J’édite à nouveau ce texte issu d’une nouvelle épistolaire.
C’est la dernière lettre de cette nouvelle — mauvaise nouvelle ?
C’est bientôt le dernier texte de cet « édito_d’été ».
Cette lettre marque la fin d’une histoire.
C’est un coude plié qui tend la main vers le clavier.
Les doigts face au désordre des lettres du clavier
C’est le début d’une fin.
Parce la fin dure longtemps.
Amor Fati. Jamais ces mots n’auront eu, en silence, une telle résonance
Je t’écris d’eXiL mon frère, les yeux rivés sur la photographie de notre fuite.
Les souvenirs indigestes fuient mon corps, et par instants les mots me remontent en bouche. Je les couche sur ce pain pour les yeux. Je sais que tu ne seras pas dégoûté par l’odeur de mes mots, nous avons été nourris par le même corps.
Lundi 26 Février / 13 h 06 :
Afin d’être au plus près de l’instant de cette photographie, je te propose d’en finir avec la nostalgie. Je me suis levé ce midi, j’ai regardé les murs. L’image d’un rabbin en prière confiant des lamentations à la surdité des pierres me fit sourire. Je suis revenu dans la cuisine boire le café, cette clef de la porte de bois qui me couvrait la face après cette nuit éponge. A présent, je suis prêt à me reposer face au vide de ce mur, te remerciant intimement d’avoir tout quitté, la guerre la mort et moi compris.
Lundi 26 Février / 14 h 12 :
Scrupuleusement je note ce que je vois le long de cette paroi, non plus un humain enfermé dans sa foi, mais un mur dénudé, abandonné par l’objet du culte de la mémoire.
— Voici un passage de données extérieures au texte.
Lemma seed_roster_cursor roster now s r :
  cursor (seed_roster roster now s) !! r
  = if decide (r ∈ roster) then Some (stamp now s r) else cursor s !! r.
Proof.
  unfold seed_roster. revert s. induction roster as [|m roster IH]; intros s; cbn [fold_left].
  { by rewrite decide_False by set_solver. }
  rewrite IH, seed_member_stamp, seed_member_cursor.
  destruct (decide (r = m)) as [->|Hm].
  - rewrite (decide_True _ _ (P := m ∈ m :: roster)) by set_solver. by case_decide.
  - destruct (decide (r ∈ roster)); [by rewrite decide_True by set_solver|].
    by rewrite decide_False by set_solver.
Qed.

Lemma seed_roster_focus roster now s : focused_repo (seed_roster roster now s) = focused_repo s.
Proof. unfold seed_roster. revert s. induction roster as [|m roster IH]; intros s; [done|]. cbn [fold_left]. by rewrite IH. Qed.

Lemma record_all_cursor now picked s r :
  cursor (record_all now picked s) !! r
  = if decide (r ∈ picked) then Some now else cursor s !! r.
Proof.
  unfold record_all. revert s. induction picked as [|m picked IH]; intros s; cbn [fold_left].
  { by rewrite decide_False by set_solver. }
  rewrite IH. unfold record_sync. cbn [cursor]. destruct (decide (r = m)) as [->|Hm].
  - rewrite lookup_insert_eq, (decide_True _ _ (P := m ∈ m :: picked)) by set_solver. by case_decide.
  - rewrite lookup_insert_ne by done. destruct (decide (r ∈ picked)).
    + by rewrite decide_True by set_solver.
    + by rewrite decide_False by set_solver.
Qed.

Lemma record_all_focus now picked s : focused_repo (record_all now picked s) = focused_repo s.
Proof. unfold record_all. revert s. induction picked as [|m p IH]; intros s; [done|]. cbn [fold_left]. by rewrite IH. Qed.

(** One rotation tick, as its pick and its effect on the stamps of fresh members. *)
Lemma rotation_tick roster forced fanout max_members now s :
  exists s' picked eligible head tier rest k,
    plan_repo_rotation roster forced fanout max_members now s = (s', picked)
    /\ pick_parts eligible (focused_repo s) forced fanout max_members picked head tier rest k
    /\ focused_repo s' = focused_repo s
    /\ (forall r, r ∈ roster -> fresh_entry now (stamp now s r) ->
          eligible !! r = Some (stamp now s r)
          /\ cursor s' !! r = Some (if decide (r ∈ picked) then now else stamp now s r))
    /\ (forall r, is_Some (eligible !! r) -> r ∈ roster \/ r ∈ forced).
Proof.
  unfold plan_repo_rotation.
  set (s1 := prune now (seed_roster roster now s)).
  set (eligible := filter _ (cursor s1)).
  destruct (pick_has_parts eligible (focused_repo s1) forced (tick s1) fanout max_members)
    as (head & tier & rest & k & Hparts).
  set (pick := pick_repos_for_tick_budgeted _ _ _ _ _ _) in *.
  assert (focused_repo s1 = focused_repo s) as Hf by apply seed_roster_focus.
  rewrite Hf in Hparts.
  exists (advance (record_all now (repos pick) s1)), (repos pick), eligible, head, tier, rest, k.
  split_and!; [done|done| | |].
  - cbn [advance focused_repo]. by rewrite record_all_focus.
  - intros r Hr Hfresh.
    assert (cursor s1 !! r = Some (stamp now s r)) as Hc.
    { unfold s1, prune. cbn [cursor]. apply map_lookup_filter_Some. split; [|done].
      by rewrite seed_roster_cursor, decide_True. }
    split; [apply map_lookup_filter_Some; auto|].
    cbn [advance cursor]. rewrite record_all_cursor. by case_decide.
  - intros r [v [_ Hv]%map_lookup_filter_Some]. exact Hv.
Qed.

(** What the rotation keeps at [now]: the members of [done] were swept at [start]
    or later, the others were last swept before; no stamp expires before [stop]. *)
Record rotating (roster : list string) (start stop now : Z) (s : RoundRobinState)
    (swept : gset string) : Prop := {
  rot_now : start <= now <= stop;
  rot_span : stop - start < CURSOR_TTL;
  rot_fresh r : r ∈ roster -> stop - stamp now s r < CURSOR_TTL;
  rot_old r : r ∈ roster -> r ∉ swept -> stamp now s r < start;
  rot_new r : r ∈ roster -> r ∈ swept -> start <= stamp now s r;
}.

(** With room for the fan-out above the forced repos and no other focus, a pick has
    every forced repo and the first [fanout] of the rest. *)
Lemma pick_has_room eligible focused forced fanout max_members picked head tier rest k :
  pick_parts eligible focused forced fanout max_members picked head tier rest k ->
  (forall f, focused = Some f -> f ∈ forced) ->
  (0 < fanout)%nat -> (fanout + size forced <= max_members)%nat ->
  (forall r, r ∈ forced -> r ∈ head ++ tier) /\ k = fanout.
Proof.
  intros [Hp Hhead Htier Hall Hrest Hk Hnd Hlen] Hfocus Hfan Hmax.
  assert (length (head ++ tier) <= size forced)%nat as Hsize.
  { rewrite Hp in Hnd. apply NoDup_app in Hnd as (Hnd & _ & _).
    rewrite <- (size_list_to_set (C := gset string)) by exact Hnd. apply subseteq_size. intros r.
    rewrite elem_of_list_to_set, elem_of_app. intros [Hr|Hr]; [|by apply Htier].
    rewrite Hhead in Hr. destruct focused as [f|]; [|by apply not_elem_of_nil in Hr].
    destruct (Nat.ltb _ _); [|by apply not_elem_of_nil in Hr].
    apply list_elem_of_singleton in Hr as ->. by apply Hfocus. }
  split; [destruct Hall; [done|lia]|].
  assert (effective_n fanout = fanout) as He by (destruct fanout; [lia|done]).
  rewrite Hk, He. destruct focused as [f|]; [|lia].
  rewrite (bool_decide_eq_true_2 (f ∈ forced)) by auto. destruct (Nat.ltb _ _); lia.
Qed.

Lemma pick_rest_elem eligible focused forced fanout max_members picked head tier rest k r :
  pick_parts eligible focused forced fanout max_members picked head tier rest k ->
  r ∈ rest <-> is_Some (eligible !! r) /\ r ∉ head ++ tier.
Proof.
  intros [_ _ _ _ -> _ _ _]. rewrite list_elem_of_In, filter_In, <- list_elem_of_In.
  rewrite rotation_order_elem, negb_true_iff, bool_decide_eq_false. done.
Qed.

Lemma pick_rest_stalest eligible focused forced fanout max_members picked head tier rest k t u :
  pick_parts eligible focused forced fanout max_members picked head tier rest k ->
  t ∈ take k rest -> u ∈ rest -> u ∉ take k rest ->
  stale_le (eligible !! t, t) (eligible !! u, u) /\ length (take k rest) = k.
Proof.
  intros [_ _ _ _ Hrest _ _ _] Ht Hu Hnu.
  assert (u ∈ drop k rest) as Hd.
  { rewrite <- (take_drop k rest) in Hu. by apply elem_of_app in Hu as [?|?]. }
  split.
  - apply (StronglySorted_split (fun a b => stale_le (eligible !! a, a) (eligible !! b, b))
      (take k rest) (drop k rest)); [|done|done].
    rewrite take_drop, Hrest. apply StronglySorted_filter, rotation_order_sorted.
  - rewrite length_take. apply list_elem_of_lookup in Hd as [i Hi]. apply lookup_lt_Some in Hi.
    rewrite length_drop in Hi. lia.
Qed.

(** A pick shrinks what is unswept by the fan-out, or to nothing: the rotation does
    not come back to a member before it has been to all. *)
Lemma pick_progress roster swept (st : string -> Z) start eligible focused forced fanout max_members
    picked head tier rest :
  pick_parts eligible focused forced fanout max_members picked head tier rest fanout ->
  (forall r, r ∈ roster -> eligible !! r = Some (st r)) ->
  (forall r, is_Some (eligible !! r) -> r ∈ roster \/ r ∈ forced) ->
  (forall r, r ∈ roster -> r ∉ swept -> st r < start) ->
  (forall r, r ∈ roster -> r ∈ swept -> start <= st r) ->
  (forall r, r ∈ forced -> r ∈ head ++ tier) ->
  (size (list_to_set roster ∖ (swept ∪ list_to_set picked ∪ forced) : gset string)
   <= size (list_to_set roster ∖ (swept ∪ forced)) - fanout)%nat.
Proof.
  intros Hparts Hin Helig Hold Hnew Hforced.
  destruct (set_choose_or_empty (list_to_set roster ∖ (swept ∪ list_to_set picked ∪ forced) : gset string))
    as [[u Hu]|E]; [|rewrite (proj2 (size_empty_iff _) E); lia].
  assert (u ∈ roster /\ u ∉ swept /\ u ∉ picked /\ u ∉ forced) as (Hur & Hus & Hup & Huf) by set_solver.
  assert (forall r, r ∈ rest -> r ∉ forced /\ r ∈ roster) as Hrest.
  { intros r Hr. apply (pick_rest_elem _ _ _ _ _ _ _ _ _ _ _ Hparts) in Hr as [Hk Hno].
    assert (r ∉ forced) by auto. split; [done|]. by destruct (Helig r Hk). }
  assert (u ∈ rest /\ u ∉ take fanout rest) as [Hu1 Hu2].
  { rewrite (pp_picked _ _ _ _ _ _ _ _ _ _ Hparts), !elem_of_app in Hup.
    split; [|naive_solver]. apply (pick_rest_elem _ _ _ _ _ _ _ _ _ _ _ Hparts).
    split; [by rewrite Hin|]. rewrite elem_of_app. naive_solver. }
  assert (forall t, t ∈ take fanout rest -> t ∈ roster /\ t ∉ swept /\ t ∉ forced /\ t ∈ picked) as Htake.
  { intros t Ht. destruct (pick_rest_stalest _ _ _ _ _ _ _ _ _ _ _ _ Hparts Ht Hu1 Hu2) as [Hle _].
    assert (t ∈ rest) as Htr by (apply elem_of_take in Ht as (i & Ht & _); by eapply list_elem_of_lookup_2).
    destruct (Hrest t Htr) as [Htf Htroster]. split; [done|]. split_and!; [|done|].
    - intros Hts. specialize (Hnew t Htroster Hts). specialize (Hold u Hur Hus).
      rewrite !Hin in Hle by done. unfold stale_le in Hle. simpl in Hle. lia.
    - rewrite (pp_picked _ _ _ _ _ _ _ _ _ _ Hparts), elem_of_app. by right. }
  assert (size (list_to_set (take fanout rest) : gset string) = fanout) as Hsize.
  { rewrite size_list_to_set.
    - destruct (decide (fanout = O)) as [->|]; [by rewrite take_0|].
      rewrite length_take, Nat.min_l; [done|]. apply list_elem_of_lookup in Hu1 as [i Hi].
      destruct (decide (i < fanout)%nat) as [Hlt|].
      + exfalso. apply Hu2. apply elem_of_take. eauto.
      + apply lookup_lt_Some in Hi. lia.
    - pose proof (pp_NoDup _ _ _ _ _ _ _ _ _ _ Hparts) as Hnd.
      rewrite (pp_picked _ _ _ _ _ _ _ _ _ _ Hparts) in Hnd. by apply NoDup_app in Hnd as (_ & _ & ?). }
  rewrite <- Hsize, <- size_difference by (intros t; rewrite elem_of_list_to_set; set_solver).
  apply subseteq_size. intros r. specialize (Htake r). set_solver.
Qed.

(** A tick sweeps everything forced, and as much of the unswept roster as the
    fan-out says; what it sweeps first is unswept. *)
Lemma rotating_tick roster forced fanout max_members start stop now s swept :
  rotating roster start stop now s swept ->
  (forall f, focused_repo s = Some f -> f ∈ forced) ->
  (0 < fanout)%nat -> (fanout + size forced <= max_members)%nat ->
  exists s' picked,
    plan_repo_rotation roster forced fanout max_members now s = (s', picked)
    /\ focused_repo s' = focused_repo s
    /\ (forall now', now < now' <= stop ->
          rotating roster start stop now' s' (swept ∪ list_to_set picked))
    /\ (forall r, r ∈ forced -> r ∈ picked)
    /\ (size (list_to_set roster ∖ (swept ∪ list_to_set picked ∪ forced))
        <= size (list_to_set roster ∖ (swept ∪ forced)) - fanout)%nat.
Proof.
  intros [Hnow Hspan Hfresh Hold Hnew] Hfocus Hfan Hmax.
  destruct (rotation_tick roster forced fanout max_members now s)
    as (s' & picked & eligible & head & tier & rest & k & Hplan & Hparts & Hf & Hro & Helig).
  destruct (pick_has_room _ _ _ _ _ _ _ _ _ _ Hparts Hfocus Hfan Hmax) as [Hforced ->].
  assert (forall r, r ∈ roster -> fresh_entry now (stamp now s r)) as Hfr.
  { intros r Hr. unfold fresh_entry. destruct (checked_duration_since _ _) eqn:Hd; [|done].
    apply checked_duration_since_Some in Hd as [_ ->]. specialize (Hfresh r Hr). lia. }
  exists s', picked. split_and!; [done|done| | |].
  - intros now' Hn. assert (forall r, r ∈ roster ->
      stamp now' s' r = if decide (r ∈ picked) then now else stamp now s r) as Hs.
    { intros r Hr. unfold stamp at 1. by rewrite (proj2 (Hro r Hr (Hfr r Hr))). }
    split; [lia|done|..]; intros r Hr; rewrite Hs by done; case_decide as D.
    + lia.
    + by apply Hfresh.
    + intros Hn'. exfalso. set_solver.
    + intros Hn'. apply Hold; set_solver.
    + lia.
    + intros Hn'. apply Hnew; set_solver.
  - intros r Hr. destruct Hparts as [-> _ _ _ _ _ _ _]. apply elem_of_app. left. auto.
  - apply (pick_progress roster swept (stamp now s) start eligible (focused_repo s) forced fanout
      max_members picked head tier rest); [done|by intros; apply Hro; auto|done..].
Qed.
Celui-ci aurait-il fui ? Un regard et sans rejoindre le mur, l’objet retrouve la place que nous lui avions attribuée.
Lundi 26 Février / 16 h 07 :
Le mur s’est incliné, l’objet a glissé d’entre mes mains de monte en l’air, avec lui le souvenir de sa présence, derrière, celui de nos corps à corps affichés sur ce mur. Lâche ! Il rompt ce à quoi il était attaché ! Quel danger fuit-il que je n’ai pas vu ? Qu’ai-je à craindre ? Je n’ai rien vu ; j’ai seulement tout perdu, certain de n’avoir jamais rien possédé. Comme deux amis dénudés, se séparent l’un sourd de l’autre aveugle : "sourd fuit, reste aveugle seul sur la plage de l’écran".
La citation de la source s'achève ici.